The process by which solid, liquid and gaseous materials escape from the earth’s interior to the surface of the earth is called volcanism.
Volcanoes are classified on the basis of the nature of volcanism.
On the basis of the frequency of eruption, volcanoes are of three types: Active, Dormant and Extinct.
 Active Volcano
Those volcanoes which erupt frequently or have erupted recently are termed as active Volcano.
Important among these include Stromboli in the Mediterranean, Krakatoa in Indonesia, Mayon in the Philippines, Mauna Loa in Hawai Islands and Barren Island in India.
 Dormant Volcano
The volcanoes which have not erupted in recent times are known as a dormant volcano.
They are as such the ‘sleeping volcanoes’.
Important among these are Vesuvius of Italy, Cotopaxi in South America.
 Extinct Volcano
Contrary to these two, there are volcanoes that have not erupted in historical times.
These are called extinct volcanoes.
Examples: Kilimanjaro of Tanzania and Mount Popa of Myanmar (Burma)
It is not, always very simple to categorize a volcano as dormant or extinct.

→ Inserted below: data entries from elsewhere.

(* ===== verification/ClientCallbacks.v ===== *)
(** * ClientCallbacks: every callback is called once, with its own future

    A callback waits at its future, in a batch for the dispatcher, in a batch that runs, or
    was called. Every event keeps the four together; only [add_done_callback] adds one. *)
From S2P Require Import Prelude Errors Futures StateErr PyVal PyInt Config Protocol RemoteFuture Client ClientInv ClientProps.
Import (hints) ClientDemo.

(** ** Lists with indices *)

Lemma imap_alter_Permutation {A B} `{Inhabited A} (F : nat → A → list B) g i l :
  (i < length l)%nat →
  concat (imap F (alter g i l)) ++ F i (l !!! i) ≡ₚ concat (imap F l) ++ F i (g (l !!! i)).
Proof.
  revert F i. induction l as [|x l IH]; intros F [|i] Hi; cbn [length] in Hi; try lia.
  - change (alter g 0%nat (x :: l)) with (g x :: l). rewrite !imap_cons. cbn [concat].
    change ((x :: l) !!! 0%nat) with x. rewrite (Permutation_app_comm (F 0%nat (g x))), <- !app_assoc.
    rewrite (Permutation_app_comm (F 0%nat (g x))). rewrite !app_assoc. apply Permutation_app_tail, Permutation_app_comm.
  - change (alter g (S i) (x :: l)) with (x :: alter g i l). rewrite !imap_cons. cbn [concat].
    change ((x :: l) !!! S i) with (l !!! i). rewrite <- !app_assoc. apply Permutation_app_head.
    apply (IH (F ∘ S) i). lia.
Qed.

Section ClientCallbacks.
Context {J : JsonText} {V : Type}.
Context (limits : RemoteLimits) (client_id : pystr) (sha256_hex : bytes → pystr).
Context (loads : bytes → result exn (V + exn)).
Notation Client := (Client (V := V)).
Notation RemoteFuture := (RemoteFuture (V + exn)).
Notation exec := (exec limits client_id sha256_hex loads).
Notation client_step := (client_step limits client_id sha256_hex loads).

(** The callbacks of a batch, each with the future it is called with. *)
Definition bpairs (b : list nat * nat) : list (nat * nat) := (λ cb, (cb, b.2)) <$> b.1.
Definition fpairs (f : nat) (x : RemoteFuture) : list (nat * nat) := bpairs (rf_callbacks x, f).

Definition waiting (s : Client) : list (nat * nat) :=
  concat (imap fpairs (cl_fut_heap s)) ++ concat (bpairs <$> cl_dispatch s) ++ concat (bpairs <$> cl_batches s).
Definition account (s : Client) : list (nat * nat) := waiting s ++ cl_invoked s.

(** The account balances. *)
Definition balanced (s s' : Client) : Prop :=
  account s' ≡ₚ account s ∧ cl_callbacks s' = cl_callbacks s.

For example, the Vesuvius and Krakatoa became suddenly active after lying dormant for hundreds of years.
Volcanoes are divided into two types on the basis of mode of eruption.
 Central type of volcanoes
This type of volcano erupts from a vent or hole.
Different types of domes or conical hills are formed by this type of eruption depending on the nature of erupted materials.
The majority of volcanic eruptions in the world are of this type.
The other characteristic of this mode of eruption is that it is marked by a violent explosion due to a sudden escape of gases and molten rocks through the hole.
Visuviousand Fuji-yama belongs to this group of volcanoes.
 Fissure type volcanoes
Due to earthquakes or faulting, deep elongated cracks develop and he magma starts flowing through them quietly.
This mode of eruption is called a fissure type of eruption.
This eruption helps in the formation of thick horizontal sheets of lava or a low dome-shaped volcano with a broad base.
It may also form what is identified as lava plateaus, and lava shields, Deccan Traps of India is one example of fissure type of eruption.
There are two types of volcanoes based on the fluidity of lava:
 Volcanoes of Basic lava
Since the basic lava is rich in metallic minerals and has a low melting point, it has greater fluidity.
In this type of eruption, lava flows slowly far and wide with higher intensity, spreading over a vast area in thin sheets.
Thus, it contributes to shields and lava dome formation.
The shield volcano of Hawaiian Island in the Pacific Ocean is one of these volcanoes.
 Volcanoes of acid lava
Acid lava is rich in silica.
It has a relatively high melting point.
Therefore it is highly viscous and solidifies quickly.
Acid lava volcanoes produce higher land features with steeper slopes.
The cones of acid lava are steeper than the basic shields of lava.